▸ **Entries provided**:
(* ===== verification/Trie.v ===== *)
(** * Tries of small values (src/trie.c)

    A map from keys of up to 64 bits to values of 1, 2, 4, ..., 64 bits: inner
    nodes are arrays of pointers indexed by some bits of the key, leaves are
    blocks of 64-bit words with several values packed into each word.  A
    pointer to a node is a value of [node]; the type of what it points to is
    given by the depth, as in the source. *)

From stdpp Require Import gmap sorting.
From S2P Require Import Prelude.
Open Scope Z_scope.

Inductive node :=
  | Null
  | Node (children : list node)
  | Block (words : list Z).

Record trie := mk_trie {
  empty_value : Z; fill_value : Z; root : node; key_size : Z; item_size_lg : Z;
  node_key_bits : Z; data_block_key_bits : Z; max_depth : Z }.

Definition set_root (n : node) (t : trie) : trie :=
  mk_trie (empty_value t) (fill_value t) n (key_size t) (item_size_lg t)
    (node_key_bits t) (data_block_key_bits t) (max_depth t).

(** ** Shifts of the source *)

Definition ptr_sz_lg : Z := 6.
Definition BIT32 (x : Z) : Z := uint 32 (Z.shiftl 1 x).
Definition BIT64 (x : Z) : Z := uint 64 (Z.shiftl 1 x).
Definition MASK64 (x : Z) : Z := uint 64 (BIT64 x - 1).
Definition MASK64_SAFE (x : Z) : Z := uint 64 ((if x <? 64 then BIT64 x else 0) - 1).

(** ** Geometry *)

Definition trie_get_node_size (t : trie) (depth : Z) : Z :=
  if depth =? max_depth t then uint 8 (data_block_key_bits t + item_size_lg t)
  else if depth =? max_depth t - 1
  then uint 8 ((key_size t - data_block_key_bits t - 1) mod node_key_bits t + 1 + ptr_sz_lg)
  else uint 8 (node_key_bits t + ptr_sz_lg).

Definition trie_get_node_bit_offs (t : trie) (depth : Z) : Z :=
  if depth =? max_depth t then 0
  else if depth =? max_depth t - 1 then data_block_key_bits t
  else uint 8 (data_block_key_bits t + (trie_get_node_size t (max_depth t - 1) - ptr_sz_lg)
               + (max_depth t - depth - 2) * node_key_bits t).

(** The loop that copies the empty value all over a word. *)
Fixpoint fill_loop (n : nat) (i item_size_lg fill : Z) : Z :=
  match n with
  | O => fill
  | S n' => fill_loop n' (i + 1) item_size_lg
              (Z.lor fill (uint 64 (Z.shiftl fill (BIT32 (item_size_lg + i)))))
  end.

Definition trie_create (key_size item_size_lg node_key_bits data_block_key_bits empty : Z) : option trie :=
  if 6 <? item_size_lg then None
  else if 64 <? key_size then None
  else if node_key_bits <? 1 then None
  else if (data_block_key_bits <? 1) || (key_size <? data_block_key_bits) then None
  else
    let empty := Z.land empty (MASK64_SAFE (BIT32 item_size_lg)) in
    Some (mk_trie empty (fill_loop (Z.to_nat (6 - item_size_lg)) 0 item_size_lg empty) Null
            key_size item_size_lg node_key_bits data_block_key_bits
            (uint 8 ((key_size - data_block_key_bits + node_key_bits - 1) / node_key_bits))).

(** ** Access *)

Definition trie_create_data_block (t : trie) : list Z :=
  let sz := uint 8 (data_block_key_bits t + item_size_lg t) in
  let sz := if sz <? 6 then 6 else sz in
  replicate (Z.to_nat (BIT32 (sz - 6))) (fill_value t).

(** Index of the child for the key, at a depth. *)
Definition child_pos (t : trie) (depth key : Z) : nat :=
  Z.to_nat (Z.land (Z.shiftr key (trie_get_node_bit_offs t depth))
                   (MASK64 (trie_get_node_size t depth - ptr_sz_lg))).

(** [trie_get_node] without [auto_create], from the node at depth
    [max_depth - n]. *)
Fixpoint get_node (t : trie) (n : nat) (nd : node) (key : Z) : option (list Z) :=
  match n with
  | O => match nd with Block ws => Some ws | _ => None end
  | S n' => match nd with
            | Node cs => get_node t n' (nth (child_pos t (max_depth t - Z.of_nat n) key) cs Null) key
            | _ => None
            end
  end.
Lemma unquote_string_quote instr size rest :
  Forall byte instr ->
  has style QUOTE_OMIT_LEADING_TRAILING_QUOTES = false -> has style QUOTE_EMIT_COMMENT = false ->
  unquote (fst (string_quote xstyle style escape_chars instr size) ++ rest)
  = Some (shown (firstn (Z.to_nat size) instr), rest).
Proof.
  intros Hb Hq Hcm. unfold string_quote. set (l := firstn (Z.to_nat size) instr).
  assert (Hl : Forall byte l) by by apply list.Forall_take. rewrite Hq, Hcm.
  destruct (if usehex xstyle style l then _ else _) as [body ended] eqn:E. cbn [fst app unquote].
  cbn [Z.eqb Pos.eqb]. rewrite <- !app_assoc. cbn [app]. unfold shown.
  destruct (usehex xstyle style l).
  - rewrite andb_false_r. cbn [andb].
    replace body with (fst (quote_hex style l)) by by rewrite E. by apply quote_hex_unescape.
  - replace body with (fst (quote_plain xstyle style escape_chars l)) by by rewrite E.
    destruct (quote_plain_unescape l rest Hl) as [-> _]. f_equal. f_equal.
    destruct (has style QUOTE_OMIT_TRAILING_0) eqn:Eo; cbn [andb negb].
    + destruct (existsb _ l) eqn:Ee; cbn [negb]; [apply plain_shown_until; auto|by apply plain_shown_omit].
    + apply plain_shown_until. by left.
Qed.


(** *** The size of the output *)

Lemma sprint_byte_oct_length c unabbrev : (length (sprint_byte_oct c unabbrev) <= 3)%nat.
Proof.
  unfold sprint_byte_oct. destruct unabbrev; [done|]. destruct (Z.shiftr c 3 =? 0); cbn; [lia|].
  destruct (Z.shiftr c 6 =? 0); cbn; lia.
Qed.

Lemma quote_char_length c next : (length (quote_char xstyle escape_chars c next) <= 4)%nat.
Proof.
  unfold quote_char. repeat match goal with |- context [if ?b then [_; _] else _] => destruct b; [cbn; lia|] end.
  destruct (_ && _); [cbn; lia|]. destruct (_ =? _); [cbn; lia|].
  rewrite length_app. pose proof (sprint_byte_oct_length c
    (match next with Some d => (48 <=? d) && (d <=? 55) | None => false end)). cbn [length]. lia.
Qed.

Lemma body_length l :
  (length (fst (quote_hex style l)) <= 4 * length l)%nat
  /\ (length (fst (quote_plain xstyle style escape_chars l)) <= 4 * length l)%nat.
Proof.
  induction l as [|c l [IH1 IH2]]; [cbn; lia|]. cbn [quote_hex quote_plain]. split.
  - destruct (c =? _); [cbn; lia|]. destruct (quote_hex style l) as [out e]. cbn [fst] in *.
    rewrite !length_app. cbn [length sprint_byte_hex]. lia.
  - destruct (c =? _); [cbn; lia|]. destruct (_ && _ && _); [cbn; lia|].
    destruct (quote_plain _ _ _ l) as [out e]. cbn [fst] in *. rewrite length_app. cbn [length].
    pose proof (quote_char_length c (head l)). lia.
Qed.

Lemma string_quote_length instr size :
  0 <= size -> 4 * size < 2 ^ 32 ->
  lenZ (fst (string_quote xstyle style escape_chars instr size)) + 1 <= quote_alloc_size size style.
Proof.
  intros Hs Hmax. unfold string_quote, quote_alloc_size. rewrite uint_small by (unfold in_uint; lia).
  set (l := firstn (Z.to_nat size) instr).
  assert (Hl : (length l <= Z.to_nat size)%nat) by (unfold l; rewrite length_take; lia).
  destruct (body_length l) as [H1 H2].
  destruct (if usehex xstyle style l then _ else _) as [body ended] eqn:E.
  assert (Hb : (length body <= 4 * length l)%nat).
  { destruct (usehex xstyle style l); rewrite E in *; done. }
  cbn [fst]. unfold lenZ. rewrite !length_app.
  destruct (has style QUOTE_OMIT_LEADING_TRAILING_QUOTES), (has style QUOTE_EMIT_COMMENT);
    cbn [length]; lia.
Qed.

▸ **What this task involves**: Set down, exactly as they appear, the lines above from the first one to the line that holds "From S2P Require Import Prelude.", both included, please, and no others.

▸ **Worked solution**:
(* ===== verification/Trie.v ===== *)
(** * Tries of small values (src/trie.c)

    A map from keys of up to 64 bits to values of 1, 2, 4, ..., 64 bits: inner
    nodes are arrays of pointers indexed by some bits of the key, leaves are
    blocks of 64-bit words with several values packed into each word.  A
    pointer to a node is a value of [node]; the type of what it points to is
    given by the depth, as in the source. *)

From stdpp Require Import gmap sorting.
From S2P Require Import Prelude.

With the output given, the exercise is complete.